=== EXERCISE INPUT ===
(* ===== verification/SlurmEntry.v ===== *)
(** * What a read of the ledger shows

    The entry [SlurmStore.read] makes of the snapshots it takes of a request's records, withdrawals and
    leases, in this order. *)

From stdpp Require Import sorting.
From S2P Require Import Prelude PyFloat PySorted SlurmStates SlurmOutcomes SlurmLedger SlurmProg SlurmStore.

(** ** The current record *)

Section Latest.
Abbreviation latest_rows := (list (Z * (Z * LedgerRecord))).

Lemma note_latest_keys a r record (latest : latest_rows) :
  NoDup (map fst latest) -> NoDup (map fst (note_latest a r record latest)) /\
  forall a', a' ∈ map fst (note_latest a r record latest) <-> a' = a \/ a' ∈ map fst latest.
Proof.
  induction latest as [|[a' [r' record']] latest IH]; cbn.
  - intros _. split; [by apply NoDup_singleton|]. set_solver.
  - intros [Hn Hd]%NoDup_cons. destruct (Z.eqb_spec a' a) as [->|Hne]; cbn.
    + split; [by apply NoDup_cons|]. set_solver.
    + destruct (IH Hd) as [Hd' Hk]. split; [|intros b; rewrite !elem_of_cons, Hk; tauto].
      apply NoDup_cons. split; [|done]. rewrite Hk. naive_solver.
Qed.

Lemma note_latest_rows a r record (latest : latest_rows) row :
  NoDup (map fst latest) -> row ∈ note_latest a r record latest ->
  row = (a, (r, record)) \/ row ∈ latest /\ (row.1 <> a \/ r <= row.2.1).
Proof.
  induction latest as [|[a' [r' record']] latest IH]; cbn; [set_solver|]. intros [Hn Hd]%NoDup_cons.
  destruct (Z.eqb_spec a' a) as [->|Hne]; cbn; rewrite elem_of_cons.
  - intros [->|Hin]; [destruct (Z.ltb_spec r' r)|]; [by left|right; split; [by left|cbn; lia]|].
    right. split; [by right|]. left. intros <-. apply Hn. by apply list_elem_of_fmap_2.
  - intros [->|Hin]; [right; split; [by left|by left]|]. destruct (IH Hd Hin) as [->|[? ?]]; [by left|].
    right. split; [by right|done].
Qed.

Lemma note_latest_mono a r record (latest : latest_rows) b q x :
  (b, (q, x)) ∈ latest -> exists q' x', (b, (q', x')) ∈ note_latest a r record latest /\ q <= q'.
Proof.
  induction latest as [|[a' [r' record']] latest IH]; cbn; [by intros ?%not_elem_of_nil|].
  rewrite elem_of_cons. destruct (Z.eqb_spec a' a) as [->|Hne].
  - intros [E|Hin]; [injection E as -> -> ->; destruct (Z.ltb_spec r' r)|].
    + exists r, record. split; [by left|lia].
    + exists r', record'. split; [by left|lia].
    + exists q, x. split; [by right|lia].
  - intros [E|Hin]; [injection E as -> -> ->; exists r', record'; split; [by left|lia]|].
    destruct (IH Hin) as (q' & x' & ? & ?). exists q', x'. split; [by right|done].
Qed.

Lemma note_latest_has a r record (latest : latest_rows) :
  exists q x, (a, (q, x)) ∈ note_latest a r record latest /\ r <= q.
Proof.
  induction latest as [|[a' [r' record']] latest IH]; cbn; [exists r, record; split; [by left|lia]|].
  destruct (Z.eqb_spec a' a) as [->|Hne].
  - destruct (Z.ltb_spec r' r); [exists r, record|exists r', record']; (split; [by left|lia]).
  - destruct IH as (q & x & ? & ?). exists q, x. split; [by right|done].
Qed.
Lemma resolve_fold (keys ids found unknown ambiguous : list string) :
  let '(found', unknown', ambiguous') := fold_left (resolve_one keys) ids (found, unknown, ambiguous) in
  unknown' = unknown ++ List.filter (is_unknown keys) ids /\ ambiguous' = ambiguous ++ List.filter (is_ambiguous keys) ids /\
  (NoDup found -> NoDup found') /\
  (forall key, key ∈ found' <-> key ∈ found \/ exists given, given ∈ ids /\ matches keys given = [key]).
Proof.
  revert found unknown ambiguous. induction ids as [|given ids IH]; intros found unknown ambiguous; cbn [fold_left List.filter].
  - rewrite !app_nil_r. split_and!; [done..|]. intros key. split; [by left|]. by intros [?|(? & []%not_elem_of_nil & _)].
  - unfold resolve_one at 2, is_unknown at 1, is_ambiguous at 1. destruct (matches keys given) as [|key [|key' rest]] eqn:Em; cbn [length Nat.eqb Nat.ltb Nat.leb].
    + specialize (IH found (unknown ++ [given]) ambiguous). destruct (fold_left _ _ _) as [[f u] a]. destruct IH as (-> & -> & Hd & Hf).
      rewrite <- app_assoc. split_and!; [done..|]. intros k. rewrite Hf. split; [intros [?|(g & ? & ?)]; [by left|right; exists g; split; [by right|done]]|].
      intros [?|(g & [->|?]%elem_of_cons & ?)]; [by left|congruence|right; eauto].
    + specialize (IH (if among key found then found else found ++ [key]) unknown ambiguous).
      destruct (fold_left _ _ _) as [[f u] a]. destruct IH as (-> & -> & Hd & Hf). split_and!; [done..| |].
      * intros Hn. apply Hd. destruct (among key found) eqn:Ea; [done|]. apply among_false in Ea. apply NoDup_app.
        split_and!; [done| |apply NoDup_singleton]. by intros x Hx ->%list_elem_of_singleton.
      * intros k. rewrite Hf. clear Hf Hd. assert (Hk : k ∈ (if among key found then found else found ++ [key]) <-> k ∈ found \/ k = key).
        { destruct (among key found) eqn:Ea; [apply among_true in Ea; naive_solver|]. by rewrite elem_of_app, list_elem_of_singleton. }
        rewrite Hk. split.
        -- intros [[?| ->]|(g & ? & ?)]; [by left|right; exists given; split; [by left|done]|right; exists g; split; [by right|done]].
        -- intros [?|(g & [->|?]%elem_of_cons & E)]; [by left; left|left; right; congruence|right; eauto].
    + specialize (IH found unknown (ambiguous ++ [given])). destruct (fold_left _ _ _) as [[f u] a]. destruct IH as (-> & -> & Hd & Hf).
      rewrite <- app_assoc. split_and!; [done..|]. intros k. rewrite Hf. split; [intros [?|(g & ? & ?)]; [by left|right; exists g; split; [by right|done]]|].
      intros [?|(g & [->|?]%elem_of_cons & ?)]; [by left|congruence|right; eauto].
Qed.
(* ===== verification/SlurmSim.v ===== *)
(** * A ledger whose storage never fails

    Processes that take turns over one storage ([exec]), and a run that attaches to a request by claiming
    it: what the theorems about every world are tried on. *)

From S2P Require Import Prelude PyFloat SlurmStates SlurmOutcomes SlurmLedger SlurmProg SlurmStore SlurmActions SlurmAttach.

Section Sim.
Context `{codec : LedgerCodec} (outside : forall c : call, answer c).

(** The storage answers; the rest is answered by [outside] *)
Definition reply (s : Store) (c : call) : answer c :=
  match c return answer c with
  | ReadRecords where_ => Ok (held where_ (store_records s) ∅)
  | ReadWithdrawals where_ => Ok (held where_ (store_withdrawals s) ∅)
  | ReadLeases where_ => Ok (held where_ (store_leases s) ∅)
  | CreateRecord where_ at_ _ => Ok (is_none (held where_ (store_records s) ∅ !! at_))
  | CreateWithdrawal where_ at_ _ _ => Ok (is_none (held where_ (store_withdrawals s) ∅ !! at_))
  | PutLease _ _ _ _ | DropLease _ _ => Ok tt
  | ListKeys project => Ok (keys_of project s)
  | c => outside c
  end.

Lemma reply_served s c : served s c (reply s c).
Proof. by destruct c. Qed.

(** A program run to its end *)
Fixpoint exec {A : Type} (p : prog A) (s : Store) : list event * A :=
  match p with
  | Ret a => ([], a)
  | Call c k => let '(t, a) := exec (k (reply s c)) (effect s c) in (Event c (reply s c) :: t, a)
  end.

Lemma exec_run {A} (p : prog A) s : run p (exec p s).1 (Ret (exec p s).2).
Proof.
  revert s. induction p as [a|c k IH]; intros s; cbn; [done|]. right.
  specialize (IH (reply s c) (effect s c)). destruct (exec _ _) as [t a]. eauto.
Qed.

(** The storage after some events *)
Definition store_after (s : Store) (t : list event) : Store := fold_left (fun s e => effect s (event_call e)) t s.

(** [at_ i] of a history that begins with an empty storage *)
Definition store_at (g : list (nat * event)) (i : nat) : Store := store_after empty_store (map snd (take i g)).

(** Turns, one after the other *)
Definition turn {A : Type} (pid : nat) (p : prog A) (g : list (nat * event)) : list (nat * event) :=
  g ++ map (pair pid) (exec p (store_at g (length g))).1.

Definition answered (s : Store) (e : event) : Prop := match e with Event c r => served s c r end.

Lemma exec_answered {A} (p : prog A) s i e :
  (exec p s).1 !! i = Some e -> answered (store_after s (take i (exec p s).1)) e.
Proof.
  revert s i. induction p as [a|c k IH]; intros s i; cbn; [done|].
  specialize (IH (reply s c) (effect s c)). destruct (exec _ _) as [t a]. destruct i as [|i]; cbn.
  - intros [= <-]. apply reply_served.
  - apply IH.
Qed.

Lemma store_after_app s t1 t2 : store_after s (t1 ++ t2) = store_after (store_after s t1) t2.
Proof. apply fold_left_app. Qed.

Lemma turn_history {A} pid (p : prog A) g :
  history g (store_at g) -> history (turn pid p g) (store_at (turn pid p g)).
Proof.
  intros Hg i pid' e He.
  assert (Hnext : store_at (turn pid p g) (S i) = effect (store_at (turn pid p g) i) (event_call e)).
  { unfold store_at. by rewrite (take_S_r _ _ _ He), map_app, store_after_app. }
  unfold turn in *. destruct (decide (i < length g)%nat) as [Hlt|Hge].
  - rewrite lookup_app_l in He by done. specialize (Hg _ _ _ He). revert Hg. unfold store_at.
    by rewrite !take_app_le by lia.
  - rewrite lookup_app_r in He by lia. apply list_lookup_fmap_Some in He as (e' & [= -> ->] & He).
    assert (Hat : forall t, store_at (g ++ map (pair pid) t) i = store_after (store_at g (length g)) (take (i - length g) t)).
    { intros t. unfold store_at. rewrite take_app_ge, map_app, store_after_app, (take_ge g) by lia. f_equal.
      change (snd <$> take (i - length g) (pair pid <$> t) = take (i - length g) t).
      rewrite <- fmap_take, <- list_fmap_compose. apply list_fmap_id. }
    apply exec_answered in He. rewrite <- Hat in He. rewrite Hnext. destruct e' as [c r]. by left.
Qed.

Lemma events_turn {A} pid pid' (p : prog A) g :
  events_of pid (turn pid' p g) =
  events_of pid g ++ (if (pid' =? pid)%nat then (exec p (store_at g (length g))).1 else []).
Proof.
  unfold events_of, turn. rewrite omap_app. f_equal. induction (exec _ _).1 as [|e t IH]; cbn; [by destruct (_ =? _)%nat|].
  destruct (_ =? _)%nat; [by rewrite IH|done].
Qed.

(** The storage after the first turn *)
Lemma first_turn_store {A} pid (p : prog A) :
  store_at (turn pid p []) (length (turn pid p [])) = store_after empty_store (exec p empty_store).1.
Proof.
  unfold store_at. rewrite take_ge by done. unfold turn. cbn [app length]. f_equal.
  change (snd <$> (pair pid <$> (exec p (store_at [] 0)).1) = (exec p empty_store).1).
  rewrite <- list_fmap_compose. apply list_fmap_id.
Qed.
End Sim.

(** ** Documents stored as they are *)

Inductive Plain : Type :=
  | PlainRecord (record : LedgerRecord)
  | PlainLease (lease : LedgerLease)
  | PlainWithdrawal (document : WithdrawalDocument).

#[export] Instance plain_codec : LedgerCodec := {|
  stored := Plain; json := Plain; decode_json := Some; format_version := fun _ => Some LEDGER_FORMAT_VERSION;
  version_repr := fun _ => "1"%string;
  record_fields := fun document => match document with PlainRecord record => Some record | _ => None end;
  lease_fields := fun document => match document with PlainLease lease => Some lease | _ => None end;
  withdrawal_fields := fun document => match document with PlainWithdrawal document => Some document | _ => None end;
  dump_record := PlainRecord; dump_lease := PlainLease; dump_withdrawal := PlainWithdrawal
|}.

#[export] Instance plain_codec_laws : LedgerCodecLaws plain_codec.
Proof. split; intros x; by eexists. Qed.

(** ** A run that claims a request, and its cluster *)

Definition sample_key : string := "0123456789abcdef0123456789abcdef0123456789abcdef0123456789abcdef".

Definition sample_batch : SlurmBatchHandle :=
  {| batch_job := {| handle_job_id := "17"; handle_invocation_id := "ev"; handle_config_identity := "cluster";
                     handle_remote_workspace := "/w"; handle_remote_status_path := "/w/s"; handle_remote_log_path := "/w/l";
                     handle_artifacts := []; handle_staging_seconds := fzero; handle_content_cache_hits := 0 |};
     batch_stages := [{| stage_handle_name := "measure"; stage_file_artifacts := []; stage_tree_artifacts := [] |}];
     batch_stop_on_failure := true; batch_submission_seconds := fzero; batch_waited_seconds := fzero |}.

Definition sample_request : SlurmBatchRequest := {| request_stages := batch_stages sample_batch |}.

Definition sample_labels : LedgerLabels := {| label_candidate := None; label_workstream := None |}.

Definition sample_policy : LedgerPolicy :=
  {| lease_seconds := of_int 60; grace_seconds := of_int 600; claim_seconds := of_int 300;
     run_while_detached := false; keep_jobs_on_stop := false |}.

Definition sample_timing : WithdrawalTiming := {| call_seconds := of_int 30 |}.

Definition sample_withdrawer (by_ : string) : Withdrawer :=
  {| withdrawer_by := by_; withdrawer_reason := "unwanted"; withdrawer_timing := sample_timing;
     withdrawer_writer := by_ |}.

Definition sample_attachment (run : string) : Attachment :=
  {| att_project := "project"; att_holder := run; att_policy := sample_policy; att_renewed := ∅; att_swept_at := None;
     att_sweeping := false; att_users := ∅; att_used := ∅; att_claimed_here := ∅;
     att_orphans := {| orphan_window_seconds := of_int 300; orphan_first_seen := ∅; orphan_done := ∅ |};
     att_withdrawer := sample_withdrawer run; att_sweeper := sample_withdrawer (run +:+ "-sweep") |}.

Definition sample_observation (op : string) : ClusterObservation :=
  {| observed_operation_id := Some op; observed_job_id := "17"; observed_life := Running 0; observed_pending_reason := None;
     observed_estimated_start := None; observed_handle := Some (BatchHandle sample_batch); observed_completed_stages := None |}.

(** A cluster that runs every job, and clocks that read 1000 *)
Definition sample_outside (c : call) : answer c :=
  match c return answer c with
  | ReadRecords _ => Ok ∅ | ReadWithdrawals _ => Ok ∅ | ReadLeases _ => Ok ∅
  | CreateRecord _ _ _ => Ok false | CreateWithdrawal _ _ _ _ => Ok false
  | PutLease _ _ _ _ => Ok tt | DropLease _ _ => Ok tt
  | ListKeys _ => Ok []
  | FirstRead _ now => now
  | Inspect op => Observed (sample_observation op)
  | Cancel op _ => ClusterCancelRequested (Some op) (Some "17"%string)
  | Submit _ op => ClusterSubmitted op (BatchHandle sample_batch)
  | Now => of_int 1000
  end.

Abbreviation sample_turn := (turn sample_outside).

(** The run claims the request and attaches to the job it submits *)
Definition sample_attach : prog (Attachment * result Raised AttachOutcome) :=
  attach sample_request sample_labels sample_key (sample_attachment "run-one").

(** The operation of the first attempt *)
Definition sample_operation : string := "ev-0123456789abcdef0123456789abcdef0123456789abcdef-0".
===
TASK STATEMENT
Stopping at the line containing "From stdpp Require Import sorting.", please repeat exactly every line from the very start of the entries, that line included, and nothing more.

SOLUTION TO THE EXERCISE
(* ===== verification/SlurmEntry.v ===== *)
(** * What a read of the ledger shows

    The entry [SlurmStore.read] makes of the snapshots it takes of a request's records, withdrawals and
    leases, in this order. *)

From stdpp Require Import sorting.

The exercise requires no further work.